I’m trying to deserialize an XML sitemap and then load it into a Datagrid view but i’m running into some issues. For example, when i plug the following URL into my code:
http://www.allfancydress.com/googlesitemap.aspx
It runs fine and i get the desired result, however trying with a different URL:
http://store.cascadepools.co.uk/sitemap.aspx
yields unfavourable results, giving me the following error:
XmlException was unhandled: An error occurred while parsing EntityName. Line 408, position 142.
The code i am calling is as follows:
XmlReader reader;
XmlReaderSettings settings = new XmlReaderSettings();
settings.XmlResolver = null;
settings.DtdProcessing = DtdProcessing.Ignore;
settings.CheckCharacters = false;
reader = XmlReader.Create(tbGoogleSiteMap.Text,settings);
DataSet ds = new DataSet();
ds.ReadXml(reader);
Does anyone have any ideas?
Thanks
I think the answer you are looking for is very straightforward and you have just overlooked it by getting yourself bogged down in code (we all do it!). Recheck the two url’s you posted and what do you notice?

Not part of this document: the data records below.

(** * The OpenObserve log/alert adapter: query builder, backend client,
      result normaliser and alert handlers

    A shallow embedding of
    [observability-logs-openobserve/internal/openobserve/queries.go],
    of the backend client of the same package (types, [GetComponentLogs],
    [CreateAlert], [DeleteAlert], [getAlertIDByName],
    [parseApplicationLogEntry]) and of the alert handlers of package [app];
    then of the rest of the service: [NewClient], [HandleLogsQuery],
    [LoadConfig] and the start of [main] up to its health probe.

    Go strings are byte strings: they are [string] here, one [ascii] per byte.
    Go [int] and [int64] values are [Z]; the only arithmetic the adapter does
    on them is the conversion of instants, whose wrap-around is written out.
    A Go [map[string]interface{}] is a [gmap string any], where [any] carries
    the dynamic type of the value.

    The [slog] calls and the debug dump of the generated documents write to
    the log and to standard output only; they decide no return value and no
    request, and are left out of the embedding. *)

From Stdlib Require Import ZArith Ascii String List Lia DecimalString.
From Stdlib Require Import Floats.SpecFloat.
From stdpp Require Import base option gmap strings list fin_maps.

Local Open Scope string_scope.
Local Open Scope Z_scope.
Local Set Warnings "-register-all".

(** ** Go library functions on strings *)

Module strings.

(** [strings.HasPrefix] *)
Fixpoint HasPrefix (s prefix : string) {struct prefix} : bool :=
  match prefix with
  | EmptyString => true
  | String p prefix' =>
      match s with
      | EmptyString => false
      | String c s' => if Ascii.eqb c p then HasPrefix s' prefix' else false
      end
  end.

(** The scan of [strings.Replace] for a non-empty pattern: matches are taken
    leftmost first and do not overlap.  [skip] counts the bytes of the
    current match that are still to be passed over. *)
Fixpoint replaceFrom (old new : string) (skip : nat) (s : string) : string :=
  match s with
  | EmptyString => EmptyString
  | String c s' =>
      match skip with
      | S k => replaceFrom old new k s'
      | O =>
          if HasPrefix s old
          then new +:+ replaceFrom old new (Nat.pred (String.length old)) s'
          else String c (replaceFrom old new 0 s')
      end
  end.

(** With the empty pattern Go inserts [new] in front of every UTF-8 sequence
    and at the end; the model does so in front of every byte, which is the
    same on ASCII text.  The adapter never passes the empty pattern. *)
Fixpoint insertAround (new s : string) : string :=
  match s with
  | EmptyString => new
  | String c s' => new +:+ String c (insertAround new s')
  end.

(** [strings.ReplaceAll] *)
Definition ReplaceAll (s old new : string) : string :=
  match old with
  | EmptyString => insertAround new s
  | String _ _ => replaceFrom old new 0 s
  end.

(** [strings.Join] *)
Fixpoint Join (elems : list string) (sep : string) : string :=
  match elems with
  | [] => EmptyString
  | [e] => e
  | e :: rest => e +:+ sep +:+ Join rest sep
  end.

(** [strings.HasSuffix] *)
Definition HasSuffix (s suffix : string) : bool :=
  let n := String.length s in
  let k := String.length suffix in
  if (k <=? n)%nat then String.eqb (String.substring (n - k) k s) suffix else false.

(** The substring test of [strings.Contains]. *)
Fixpoint Contains (s substr : string) : bool :=
  if HasPrefix s substr then true
  else match s with
       | EmptyString => false
       | String _ s' => Contains s' substr
       end.

(** [strings.TrimSuffix] *)
Definition TrimSuffix (s suffix : string) : string :=
  if HasSuffix s suffix
  then String.substring 0 (String.length s - String.length suffix) s
  else s.

(** The scan at the head of [strings.ToUpper]: no byte is [utf8.RuneSelf]
    or above. *)
Fixpoint isASCII (s : string) : bool :=
  match s with
  | EmptyString => true
  | String c s' => (nat_of_ascii c <? 128)%nat && isASCII s'
  end.

(** The ASCII path of [strings.ToUpper]: the bytes a to z lose 32. *)
Definition upperByte (c : ascii) : ascii :=
  let n := nat_of_ascii c in
  if ((97 <=? n) && (n <=? 122))%nat then ascii_of_nat (n - 32) else c.

Fixpoint upperASCII (s : string) : string :=
  match s with
  | EmptyString => EmptyString
  | String c s' => String (upperByte c) (upperASCII s')
  end.

(** [strings.ToUpper]: the ASCII path is written out, the path through
    [strings.Map] and [unicode.ToUpper] is the function [mapToUpper]. *)
Definition ToUpper (mapToUpper : string -> string) (s : string) : string :=
  if isASCII s then upperASCII s else mapToUpper s.

End strings.

(** ** Values and instants *)

(** The two-valued results of Go: a value or an error, the error being its
    message. *)
Inductive result (A : Type) : Type :=
  | Ok (a : A)
  | Err (msg : string).
Arguments Ok {A} a.
Arguments Err {A} msg.

(** A Go [interface{}] value with its dynamic type: what the adapter puts
    into the documents it renders ([string], [int], [int64], [[]string],
    nested maps) and what [encoding/json] decodes a hit into ([nil], [bool],
    [float64], [string], [[]interface{}], [map[string]interface{}]). *)
Inductive any : Type :=
  | AnyNil
  | AnyBool (b : bool)
  | AnyFloat64 (f : spec_float)
  | AnyInt (n : Z)
  | AnyInt64 (n : Z)
  | AnyString (s : string)
  | AnyStrings (l : list string)
  | AnySlice (l : list any)
  | AnyMap (m : gmap string any).

(** Two's-complement wrap-around of 64-bit signed arithmetic. *)
Definition wrap64 (x : Z) : Z := (x + 2 ^ 63) mod 2 ^ 64 - 2 ^ 63.

Module time.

One is an XML sitemap the other is an ASP.NET webpage, definitely not what you meant to try and scrape I assume?!
I had a look at your robots.txt of store.cascadepools.co.uk and the correct url for the XML version of your sitemap appears to be http://store.cascadepools.co.uk/feeds/CascadePoolsStore_gs.xml at least that’s what your telling robots it is! I bet if you run the above URL through your code it will respond as you intend 😉
Hope that helps?